- From: Christian Grün <cg@basex.org>
- Date: Thu, 14 Mar 2024 17:29:01 +0000
- To: Dimitre Novatchev <dnovatchev@gmail.com>, Norm Tovey-Walsh <norm@saxonica.com>
- CC: "public-xslt-40@w3.org" <public-xslt-40@w3.org>
I see; so in a nutshell it’s this?
sort(
$input,
keys := fn { string-to-codepoints(.) ! (0x110000 - .), 0x110000 }
)
_________________________________
Excellent question.
And yes, I gave an improper mapping, the correct one is:
"" : '$' ,
S1 : Sn ,
S2 : Sn-1 ,
. . . . . . .
Sk : Sn-k+1 ',
. . . . . . .
Sn : S1
and very importantly, Every mapped string must be appended by the '$' character. Just one ending '$' character.
In this way we will have:
Z => "A"||"$",
ZZ => "AA"||"$"
"A$" > "AA$" because $ is the biggest symbol and is > "A"

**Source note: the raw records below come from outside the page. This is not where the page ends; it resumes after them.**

Lemma start_started old t :
  k_pcbs k !! TASK_KSTACK_TOP pid = Some old -> arr_get (terms (k_ts k)) (new_term ind pc) = Some t ->
  started k (start_kernel old t) c pc esp ebp kbuf ind pid args (file_contents (k_mem k) (k_fs k) ino).
Proof.
  intros Eold Et. pose proof (file_contents_length (k_mem k) (k_fs k) ino (wf_mem _ _ (ko_fs _ Hk))) as Hlen.
  assert (Hmap : forall a, ~ (TASK_VIRT_PAGE_BEG <= a < TASK_IMG_START_ADDR) -> ld8 (init_heap m) a = ld8 m a).
  { intros a Ha. apply init_heap_other; intros ->; apply Ha, heap_map_user; auto. }
  split; try done.
  - rewrite <- (ip_image _ _ _ _ _ _ _ _ _ _ HI) at 2. apply load_bytes_ext. intros i Hi. apply Hmap.
    unfold TASK_VIRT_PAGE_BEG, TASK_VIRT_PAGE_END, TASK_IMG_START_ADDR in *. rewrite u32_small by lia. lia.
  - apply init_heap_ok.
  - intros q a Hq Ha. unfold page_byte at 1. cbn [k_mapped start_kernel]. rewrite decide_False by done.
    by apply (ip_others _ _ _ _ _ _ _ _ _ _ HI).
  - intros a Ha Hka. change (ld8 (init_heap m) a = ld8 (k_mem k) a). rewrite Hmap.
    + by apply (ip_kernel _ _ _ _ _ _ _ _ _ _ HI).
    + unfold user_address, TASK_VIRT_PAGE_END, TASK_IMG_START_ADDR in *. lia.
  - exists old. split; [done|]. apply lookup_insert_eq.
  - change (start_pcbs old !! TASK_KSTACK_TOP c = Some (with_saved esp ebp pc)). unfold start_pcbs.
    rewrite lookup_insert_ne; [apply lookup_insert_eq|]. intros E. apply TASK_KSTACK_TOP_inj in E. by apply new_pid_ne.
  - intros a Ha1 Ha2. change (start_pcbs old !! a = k_pcbs k !! a). unfold start_pcbs. by rewrite !lookup_insert_ne.
  - by exists t.
Qed.

(** What the PCBs of the other processes are after the start. *)
Lemma start_pcbs_lookup old a q : k_pcbs k !! a = Some q -> a <> TASK_KSTACK_TOP pid ->
  exists q', start_pcbs old !! a = Some q' /\ open_files q' = open_files q /\
    (pcb_ok q -> pcb_ok q') /\ pcb_pid q' = pcb_pid q /\ parent q' = parent q.
Proof.
  intros E Ha. unfold start_pcbs. rewrite lookup_insert_ne by done.
  destruct (decide (a = TASK_KSTACK_TOP c)) as [->|Hne].
  - rewrite Hpc in E. injection E as <-. rewrite lookup_insert_eq. eexists. split; [done|]. split_and!; try done.
    intros [H1 H2 H3]. by split.
  - rewrite lookup_insert_ne by done. exists q. by split_and!.
Qed.

Lemma start_file old a i f : a <> TASK_KSTACK_TOP pid -> get_file (k_pcbs k) (a, i) = Some f ->
  get_file (start_pcbs old) (a, i) = Some f.
Proof.
  intros Ha. unfold get_file. cbn [fst snd]. destruct (k_pcbs k !! a) as [q|] eqn:E; [|done].
  destruct (start_pcbs_lookup old a q E Ha) as (q' & -> & Ef & _). by rewrite !bind_ret, Ef.
Qed.

Lemma used_start j : 0 <= j -> j <> pid -> arr_get (<[Z.to_nat pid := 1]> (pid_used k)) j = arr_get (pid_used k) j.
Proof. intros Hj Hne. rewrite !arr_get_lookup by done. apply list_lookup_insert_ne. lia. Qed.

Lemma start_ok old t :
  k_pcbs k !! TASK_KSTACK_TOP pid = Some old -> arr_get (terms (k_ts k)) (new_term ind pc) = Some t ->
  kernel_ok (start_kernel old t).
Proof.
  intros Eold Et. pose proof (start_started old t Eold Et) as S. pose proof caller_pcb_ok as Hpcok.
  pose proof (new_term_range Hpcok) as Htr.
  assert (Hm : mem_ok (init_heap m)) by apply mem_ok_init_heap, (ip_ok _ _ _ _ _ _ _ _ _ _ HI).
  assert (HK : image_kept (k_mem k) (k_fs k) (init_heap m)).
  { intros a Ha. assert (Ho : ~ (in_kbuf kbuf a \/ user_address a)).
    { intros H. by apply (outside _ _ _ (ko_image _ Hk) Hkbuf a H). }
    apply (sd_kernel _ _ _ _ _ _ _ _ _ _ _ S); tauto. }
  assert (Hown : forall fp, Some fp ∈ rtc_files (k_rtc k) -> clock_owned (start_kernel old t) fp /\ fp.1 <> TASK_KSTACK_TOP pid).
  { intros [a i] Hin. destruct (ko_clock _ Hk _ Hin) as (q & f & H1 & H2 & H3 & H4 & H5 & H6). cbn [fst snd] in *.
    assert (Hne : q <> pid) by (intros ->; unfold pid_in_use in H3; unfold pid_free in Hfree; congruence).
    assert (Ha : a <> TASK_KSTACK_TOP pid) by (rewrite H2; intros E; by apply TASK_KSTACK_TOP_inj in E).
    split; [|done]. exists q, f. split; [done|]. split; [done|]. split.
    - unfold pid_in_use. cbn [pid_used start_kernel]. by rewrite used_start by lia.
    - split; [done|]. split; [|done]. by apply (start_file old a i f). }
  destruct Hk as [K1 K2 K3 K4 K5 K6 K7 K8 K9 K10]. split.
  - destruct K1 as [T1 T2 T3 T4]. split.
    + change (length (start_terms t) = 3%nat). unfold start_terms. by rewrite length_insert.
    + done.
    + intros i t'. change (arr_get (start_terms t) i = Some t' -> term_wf (cur_term_ind (k_ts k)) i t').
      unfold arr_get, start_terms. case_decide; [|done].
      intros [(Hi & <- & _)|[_ E]]%list_lookup_insert_Some; [|apply T3; by rewrite arr_get_lookup].
      replace i with (new_term ind pc) by lia. destruct (T3 _ _ Et) as [[L1 L2 L3] [O1 O2 O3] ? ? ? ? ?].
      split; [by split|by split|done..].
    + exact Hm.
  - exists vt, ut, vp. apply (ip_paging _ _ _ _ _ _ _ _ _ _ HI).
  - intros q. apply (ip_pages _ _ _ _ _ _ _ _ _ _ HI).
  - destruct K4 as [I1 I2 I3 I4 I5 I6 I7 I8]. split; try assumption. intros fp Hin.
    destruct (I8 fp Hin) as (f & Ef & Hf). exists f. split; [|done]. destruct fp as [a i].
    apply (start_file old); [|done]. apply elem_registered in Hin. by destruct (Hown _ Hin) as [_ ?].
  - by apply (fs_wf_kept _ _ K5).
  - change (0x400000 <= bblock_ptr (k_fs k) /\ bblock_ptr (k_fs k) + image_size (init_heap m) (k_fs k) <= KSTACKS).
    destruct (counts_kept _ _ K5 _ HK) as [E1 E2]. unfold image_size in *. by rewrite E1, E2.
  - destruct K7 as [U1 U2]. split; cbn [pid_used start_kernel]; [by rewrite length_insert|].
    apply Forall_insert; [done|by right].
  - intros j Hj. destruct (decide (j = pid)) as [->|Hne].
    + eexists. split; [apply lookup_insert_eq|]. apply new_pcb_ok; [|done].
      destruct (K8 pid Hj) as (o & Eo & Ho). congruence.
    + destruct (K8 j Hj) as (q & Eq & Hq).
      destruct (start_pcbs_lookup old _ q Eq) as (q' & Eq' & _ & Hq' & _); [intros E; by apply TASK_KSTACK_TOP_inj in E|].
      exists q'. split; [exact Eq'|by apply Hq'].
  - intros j q Hj Hju Eq. destruct (decide (j = pid)) as [->|Hne].
    + change (start_pcbs old !! TASK_KSTACK_TOP pid = Some q) in Eq. unfold start_pcbs in Eq.
      rewrite lookup_insert_eq in Eq. injection Eq as <-. split; [done|].
      unfold parent_ok, new_parent. cbn [parent new_pcb]. case_decide as D; [|by left]. right.
      destruct D as [D1 D2]. destruct (K9 c pc Hc (Hu D1) Hpc) as [Hn _].
      exists c, (with_saved esp ebp pc). split; [lia|]. split; [done|]. split; [|done].
      apply (sd_caller _ _ _ _ _ _ _ _ _ _ _ S).
    + destruct (K8 j Hj) as (q0 & Eq0 & Hq0).
      destruct (start_pcbs_lookup old _ q0 Eq0) as (q' & Eq' & _ & Hq' & Hp' & Hpar); [intros E; by apply TASK_KSTACK_TOP_inj in E|].
      change (start_pcbs old !! TASK_KSTACK_TOP j = Some q) in Eq. rewrite Eq' in Eq. injection Eq as <-.
      unfold pid_in_use in Hju. cbn [pid_used start_kernel] in Hju. rewrite used_start in Hju by lia.
      destruct (K9 j q0 Hj Hju Eq0) as [N P]. split; [congruence|].
      unfold parent_ok. rewrite Hpar. destruct P as [P|(pp & qp & P1 & P2 & P3 & P4)]; [by left|right].
      destruct (decide (pp = pid)) as [->|Hpp].
      * eexists pid, _. split; [done|]. split; [done|]. split; [rewrite P2; apply lookup_insert_eq|done].
      * destruct (start_pcbs_lookup old _ qp P3) as (qp' & Ep' & _ & _ & Hpp' & _);
          [rewrite P2; intros E; by apply TASK_KSTACK_TOP_inj in E|].
        exists pp, qp'. split; [done|]. split; [done|]. split; [exact Ep'|congruence].
  - intros fp Hin. by apply Hown.
Qed.
End Start.

(** ** Execute *)

(** Process [c] (or the kernel, [c = 0]) calls execute: its stack, the buffer
    of the call on it, and the command line in memory. *)
Record executing (e : env) (k : kernel) (c esp kbuf command ind : Z) (l : list Z) (pc : PCB_t) : Prop := {
  ex_kernel : kernel_ok k;
  ex_env : env_ok e;
  ex_pid : 0 <= c < MAX_PROC_NUM;
  ex_used : c <> 0 -> pid_in_use k c;
  ex_stack : TASK_KSTACK_TOP c <= esp < TASK_KSTACK_BOT c;
  ex_kbuf : TASK_KSTACK_TOP c <= kbuf /\ kbuf + BUF_SIZE <= TASK_KSTACK_BOT c;
  ex_ind : -1 <= ind < TERM_NUM;
  ex_pcb : k_pcbs k !! TASK_KSTACK_TOP c = Some pc;
  ex_command : cstr (k_mem k) command l;
  ex_length : Z.of_nat (length l) < 4294967295
}.

(** The program a command names. *)
Definition program_of (k : kernel) (l : list Z) : option Z :=
  inode_num ∘ dentry_of (k_mem k) (k_fs k) <$> lookup_name k (command_word l).

Lemma program_kept k k' l : fs_wf (k_mem k) (k_fs k) -> k_fs k' = k_fs k -> image_kept (k_mem k) (k_fs k) (k_mem k') ->
  program_of k' l = program_of k l.
Proof.
  intros Hwf Hfs HK. unfold program_of. rewrite (lookup_name_kept k k' Hwf Hfs HK), Hfs.
  destruct (lookup_name k (command_word l)) as [i|] eqn:E; [|done]. cbn [fmap option_fmap option_map]. unfold compose.
  by rewrite (dentry_of_kept _ _ Hwf _ i HK (lookup_name_range _ _ _ E)).
Qed.

Section Execute.
Context (e : env) (k : kernel) (c esp ebp kbuf command ind : Z) (l : list Z) (pc : PCB_t).
Context (X : executing e k c esp kbuf command ind l pc).

Lemma kbuf_range : KSTACKS <= kbuf /\ kbuf + BUF_SIZE <= 0x800000.
Proof.
  pose proof (ex_pid _ _ _ _ _ _ _ _ _ X). pose proof (ex_kbuf _ _ _ _ _ _ _ _ _ X).
  unfold KSTACKS, MAX_PROC_NUM, TASK_KSTACK_TOP, TASK_KSTACK_BOT in *. lia.
Qed.

(** The steps up to the opened file. *)
Lemma execute_open pid :
  lowest_pid (pid_used k) = Some pid ->
  parse_command e (k_mem k) command = Some (command_word l ++ [0], (fun a => a ++ [0]) <$> kept_args (command_args l)) /\
  exists f, fs_open (k_mem k) (k_fs k) (e_dentry e) (command_word l ++ [0]) 0 (e_file e)
    = Some (match program_of k l with Some _ => 0 | None => -1 end, f) /\
    (forall ino, program_of k l = Some ino -> f_inode f = ino /\ f_pos f = 0).
Proof.
  intros Hpid. destruct X as [Hk He _ _ _ _ _ _ Hl Hlen]. split; [by apply parse_command_spec|].
  assert (Hw : cstr (command_word l ++ [0]) 0 (command_word l)).
  { assert (Hr : Forall (fun x => 0 < x < 256) (command_word l)).
    { apply Forall_lookup. intros j x E. unfold command_word in E. rewrite span_take in E.
      apply lookup_take_Some in E as [E _]. by destruct (proj1 Hl _ _ E). }
    split.
    - intros j x E. rewrite Z.add_0_l. pose proof (lookup_lt_Some _ _ _ E). cbn [bget arr_buf].
      rewrite arr_get_lookup, Nat2Z.id, lookup_app_l by lia. split; [done|]. rewrite Forall_lookup in Hr. by apply (Hr j).
    - rewrite Z.add_0_l. cbn [bget arr_buf]. rewrite arr_get_lookup, Nat2Z.id, lookup_app_r by lia. by rewrite Nat.sub_diag. }
  unfold program_of, lookup_name. destruct (command_word l) as [|w ws] eqn:Ew.
  - unfold fs_open. rewrite (read_dentry_by_name_spec _ _ (ko_fs _ Hk) _ 0 []) by (done || apply (eo_dentry _ He)).
    rewrite bind_ret. cbv beta iota. rewrite decide_True by lia. eexists. by split.
  - rewrite (fs_open_spec _ _ (e_dentry e) _ 0 (w :: ws)) by (done || apply (ko_fs _ Hk) || apply (eo_dentry _ He)).
    destruct (find_dentry _ _ _) as [i|]; eexists; split; try done. intros ino [= <-]. done.
Qed.

Lemma execute_start pid ino :
  lowest_pid (pid_used k) = Some pid -> program_of k l = Some ino -> 0 <= ino < inode_count (k_mem k) (k_fs k) ->
  loadable (file_contents (k_mem k) (k_fs k) ino) ->
  exists k', _syscall_execute e esp ebp kbuf command ind k
      = Some (Enter (elf_entry (file_contents (k_mem k) (k_fs k) ino)) TASK_VIRT_PAGE_END, k') /\
    kernel_ok k' /\
    started k k' c pc esp ebp kbuf ind pid (kept_args (command_args l)) (file_contents (k_mem k) (k_fs k) ino).
Proof.
  intros Hpid Hprog Hino [Lh Lm Le Lf]. destruct (execute_open pid Hpid) as (Eparse & f & Eopen & Hf).
  rewrite Hprog in Eopen. destruct (Hf ino Hprog) as [Hfi Hfp]. destruct (lowest_pid_in _ _ Hpid) as [Hp1 Hfree].
  pose proof kbuf_range as Hkb. destruct X as [Hk He Hc Hu Hesp _ Hind Hpc Hl Hlen].
  pose proof (wf_mem _ _ (ko_fs _ Hk)) as Hm0.
  pose proof (file_contents_length (k_mem k) (k_fs k) ino Hm0) as Hsz. set (data := file_contents _ _ _) in *.
  rewrite Hsz in Lf. destruct (ko_paging _ Hk) as (vt & ut & vp & Hpg).
  destruct (first_read k ino kbuf f Hk Hino Hkb Hfi Hfp) as (m & Erd & Hm & HK & Hx).
  set (n := Z.min BUF_SIZE (file_size (k_mem k) (k_fs k) ino)) in *.
  destruct (load_program k ino kbuf pid f vt ut vp Hk ltac:(lia) Hpg Hino Lf Hkb Hfi m n eq_refl Hm HK Hx)
    as (p & m' & ps & Eload & HI).
  apply bind_Some in Eload as (k1 & Esw & Eload).
  edestruct (start_finish k c pc esp ebp) with (pid := pid) (ind := ind) (args := kept_args (command_args l)) (p := p) (m := m')
    (ps := ps) (r := Enter (elf_entry data) TASK_VIRT_PAGE_END) as (old & t & Eold & Et & Efin); try done.
  exists (start_kernel k c pc esp ebp ind pid (kept_args (command_args l)) p m' ps old t). split.
  - assert (Hb : forall j, (j < 28)%nat -> ld8 m (u32 (kbuf + Z.of_nat j)) = byte_at data j).
    { intros j Hj. unfold KSTACKS, TASK_KSTACK_TOP, MAX_PROC_NUM, BUF_SIZE in Hkb.
      apply (header_byte m (k_mem k) (k_fs k) ino kbuf j Hx); [lia|unfold BUF_SIZE; lia|fold data; lia|lia|done]. }
    assert (Hkr : 0 <= kbuf /\ kbuf + 256 <= 4294967296).
    { unfold KSTACKS, TASK_KSTACK_TOP, MAX_PROC_NUM, BUF_SIZE in Hkb. lia. }
    apply (magic_bytes data) in Lm as (B0 & B1 & B2 & B3); [|lia].
    pose proof (header_word m data kbuf Hb (proj1 Hkr) (proj2 Hkr)) as Hw.
    unfold _syscall_execute. rewrite free_pid_spec by apply (ko_used _ Hk). rewrite Hpid, bind_ret. cbv iota.
    rewrite Eparse, bind_ret. cbv beta iota. rewrite Eopen, bind_ret. cbv beta iota. rewrite decide_False by lia.
    rewrite Erd. cbv zeta. change (k_mem (set_kmem m k)) with m.
    rewrite (Hb 0%nat ltac:(lia) : ld8 m (u32 (kbuf + 0)) = _), (Hb 1%nat ltac:(lia) : ld8 m (u32 (kbuf + 1)) = _),
      (Hb 2%nat ltac:(lia) : ld8 m (u32 (kbuf + 2)) = _), (Hb 3%nat ltac:(lia) : ld8 m (u32 (kbuf + 3)) = _).
    rewrite decide_False by lia. rewrite Hw. fold (elf_entry data). rewrite decide_False by lia.
    rewrite Esw, bind_ret, Eload, bind_ret. exact Efin.
  - split.
    + apply (start_ok k c pc esp ebp kbuf ind pid _ ino vt ut vp p m' ps); try done.
    + apply (start_started k c pc esp ebp kbuf ind pid _ ino vt ut vp p m' ps); try done.
Qed.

Thus "AA$" (the value of the inversion of "ZZ") must be returned before "A$" (the value of the inversion of "Z")
Thanks,
Dimitre
Am 14.03.2024 17:06 schrieb Dimitre Novatchev <dnovatchev@gmail.com<mailto:dnovatchev@gmail.com>>:
> > For a simplified example, revert("abc") would produce "zyx" . This is doable and really valuable.
>
> In what sense is “zyx” the complement of “abc”? Over what set of codepoints and in what collation?
>
> I am very skeptical that such a function is well defined across all collations and will always produce a single, correct result in all cases.
>
> Can you provide a detailed description of how this would work?
Yes, as Michael Kay already explained, this is doable if either: the "biggest" symbol in the collation is not used (which btw happens in some collations, for example the biggest symbol in the English(American) collation is 0xFE) - or add an additional symbol that is "bigger" than any other symbol in the collation.
Let us, just for convenience, refer to this special symbol as '$' (this is just a convention on how to refer to this special symbol, not the actual dollar character).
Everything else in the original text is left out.